In a statement celebrating the six-year anniversary of the Dodd-Frank Wall Street Reform and Consumer Protection Act, U.S. Treasury Secretary Jacob Lew today praised the “resilience” of the reformed financial system in the face of episodes of market volatility triggered by Brexit and other events this year.

“Six years later, we can say without question that Wall Street reform has made our financial system safer and sounder,” he said, noting that banks have bolstered their balance sheets with more than $700 billion in new capital as a result of the law.

“The vast derivatives market has been pulled out of the shadows, with requirements that standardized derivatives be centrally cleared and traded transparently,” according to Lew.

Created by Dodd-Frank, the Consumer Financial Protection Bureau has installed new consumer safeguards “and provided over $11 billion in relief for more than 27 million hardworking Americans,” the Secretary stated. The CFPB marks its five-year anniversary this year.

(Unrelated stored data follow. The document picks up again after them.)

(** * my_monitor: the dashboard script [static/js/app.js]

    A shallow embedding of the alert pipeline of [app.js]: the global
    alert store, the search request, the summary metrics, the two chart
    series, the table and the chart slots, followed by the properties of
    the specification that were checked against it.

    JavaScript strings are modelled as [string], read as the UTF-8
    encoding of the text; JavaScript arrays as [list]; a plain object used
    as a dictionary as an association list in property-creation order,
    with the lookups that fall through to [Object.prototype] written out;
    a [Set] as a duplicate-free list in insertion order. *)

From Stdlib Require Import List String Ascii ZArith NArith Bool Lia Arith.
From Stdlib Require Import Permutation Sorted DecimalString DecimalPos.
Import ListNotations.
Open Scope string_scope.
Open Scope list_scope.

(** String concatenation, as [+] on strings. *)
Infix "^" := String.append (at level 30, right associativity) : string_scope.

Set Implicit Arguments.

(** ** Strings *)

Module Str.

(** [s.split(sep)[..]] for a one-character separator: the fields between
    the occurrences of [sep]; a string without [sep] is one field. *)
Fixpoint split (sep : ascii) (s : string) : list string :=
  match s with
  | EmptyString => [EmptyString]
  | String c s' =>
      if Ascii.eqb c sep then EmptyString :: split sep s'
      else match split sep s' with
           | f :: fs => String c f :: fs
           | [] => [String c EmptyString]
           end
  end.

Fixpoint contains (c : ascii) (s : string) : bool :=
  match s with
  | EmptyString => false
  | String d s' => Ascii.eqb d c || contains c s'
  end.
(* ===== verification/Numbers.v ===== *)
(** * Numbers in texts ([atoi], [atoll] of the C library)

    A text is read as the number its leading digits denote; what [pretty] writes is
    read back. *)
From S2P Require Import Prelude Util.
From stdpp Require Import pretty.
Local Open Scope Z_scope.

Definition digit (c : ascii) : option Z :=
  let n := Z.of_N (N_of_ascii c) in
  if bool_decide (48 <= n <= 57) then Some (n - 48) else None.

Fixpoint atoi_digits (acc : Z) (s : string) : Z :=
  match s with
  | EmptyString => acc
  | String c rest =>
      match digit c with
      | Some d => atoi_digits (10 * acc + d) rest
      | None => acc
      end
  end.

(** A sign and digits, after white space. *)
Definition signed_digits (s : string) : Z :=
  match skip_spaces s with
  | String c rest =>
      if Ascii.eqb c "-"%char then - atoi_digits 0 rest
      else if Ascii.eqb c "+"%char then atoi_digits 0 rest
      else atoi_digits 0 (String c rest)
  | EmptyString => 0
  end.

(** An [int] has 32 bits; a [long long] has 64 and stays at its bounds. *)
Definition atoi (s : string) : Z := wrap32 (signed_digits s).
Definition atoll (s : string) : Z := Z.max (- 2 ^ 63) (Z.min (2 ^ 63 - 1) (signed_digits s)).

(** The digits of a number. *)
Lemma atoi_digits_pretty_go (x : N) s :
  (0 < x)%N -> atoi_digits 0 (pretty_N_go x s) = atoi_digits (Z.of_N x) s.
Proof.
  revert s. induction (N.lt_wf_0 x) as [x _ IH]. intros s Hx. rewrite pretty_N_go_step by done.
  assert (forall a r, atoi_digits a (String (pretty_N_char (x mod 10)) r)
                      = atoi_digits (10 * a + Z.of_N (x mod 10)) r) as Hd.
  { intros a r. assert (x mod 10 < 10)%N as Hm by (apply N.mod_lt; lia).
    destruct (x mod 10)%N as [|p]; [done|].
    repeat (destruct p as [p|p|]; try done; try lia). }
  destruct (decide (x / 10 = 0)%N) as [E|E].
  - rewrite E, pretty_N_go_0, Hd. f_equal. pose proof (N.div_mod' x 10). lia.
  - rewrite IH; [|apply N.div_lt; lia|by apply N.neq_0_lt_0]. rewrite Hd. f_equal. pose proof (N.div_mod' x 10). lia.
Qed.

Lemma pretty_go_digits (x : N) s (f : ascii -> bool) :
  (forall n, (n < 10)%N -> f (pretty_N_char n) = true) ->
  string_forall f s = true -> string_forall f (pretty_N_go x s) = true.
Proof.
  intros Hf. revert s. induction (N.lt_wf_0 x) as [x _ IH]. intros s Hs.
  destruct (decide (x = 0)%N) as [->|]; [by rewrite pretty_N_go_0|].
  rewrite pretty_N_go_step by lia. apply IH; [apply N.div_lt; lia|].
  cbn. rewrite Hf by (apply N.mod_lt; lia). done.
Qed.

Lemma pretty_go_nonempty (x : N) s : s <> EmptyString -> pretty_N_go x s <> EmptyString.
Proof.
  revert s. induction (N.lt_wf_0 x) as [x _ IH]. intros s Hs.
  destruct (decide (x = 0)%N) as [->|]; [by rewrite pretty_N_go_0|].
  rewrite pretty_N_go_step by lia. apply IH; [apply N.div_lt; lia|done].
Qed.

(** The text of a positive number starts with a digit. *)
Lemma pretty_go_digit (p : positive) :
  exists c r, pretty_N_go (N.pos p) "" = String c r /\ is_Some (digit c).
Proof.
  assert (string_forall (fun c => bool_decide (is_Some (digit c))) (pretty_N_go (N.pos p) "") = true) as Hd.
  { apply pretty_go_digits; [|done]. intros m Hm. destruct m as [|q]; [done|].
    repeat (destruct q as [q|q|]; try done; try lia). }
  assert (pretty_N_go (N.pos p) "" <> EmptyString) as Hne.
  { rewrite pretty_N_go_step by lia. by apply pretty_go_nonempty. }
  destruct (pretty_N_go (N.pos p) "") as [|c r]; [done|].
  cbn in Hd. apply andb_prop in Hd as [Hc%bool_decide_eq_true _]. by exists c, r.
Qed.

(** What is written is read back. *)
Lemma signed_digits_pretty (n : Z) : signed_digits (pretty n) = n.
Proof.
  destruct n as [|p|p]; [done| |].
  - change (pretty (Z.pos p)) with (pretty_N_go (N.pos p) "").
    pose proof (atoi_digits_pretty_go (N.pos p) "" eq_refl) as Ha.
    destruct (pretty_go_digit p) as (c & r & E & Hc). rewrite E in *.
    unfold signed_digits. assert (skip_spaces (String c r) = String c r
      /\ Ascii.eqb c "-" = false /\ Ascii.eqb c "+" = false) as (-> & -> & ->).
    { destruct c as [[] [] [] [] [] [] [] []]; try (by destruct Hc); by repeat split. }
    by rewrite Ha.
  - change (signed_digits (pretty (Z.neg p))) with (- atoi_digits 0 (pretty_N_go (N.pos p) "")).
    by rewrite (atoi_digits_pretty_go (N.pos p) "" eq_refl).
Qed.

Lemma atoll_pretty (n : Z) : - 2 ^ 63 <= n < 2 ^ 63 -> atoll (pretty n) = n.
Proof. intros H. unfold atoll. rewrite signed_digits_pretty. lia. Qed.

Lew also noted that the Financial Stability Oversight Council established by the act “has closed regulatory gaps exposed by the financial crisis, with regulators now working collaboratively and transparently to better identify and respond to potential threats to the financial system.”

Six years ago, “our economy was still recovering from the worst recession since the Great Depression,” he said. As a result of Dodd-Frank, the nation “avoided a full-scale depression” and “put our system on a firmer footing and help[ed to] prevent future crises,” he added.
“As we mark this sixth anniversary, we must remember that the enactment of Wall Street Reform was not simply an accomplishment to celebrate, but a commitment to keep. We must continue to carry this work forward and do everything we can to ensure that our financial system remains the safest and strongest in the world,” Lew stated.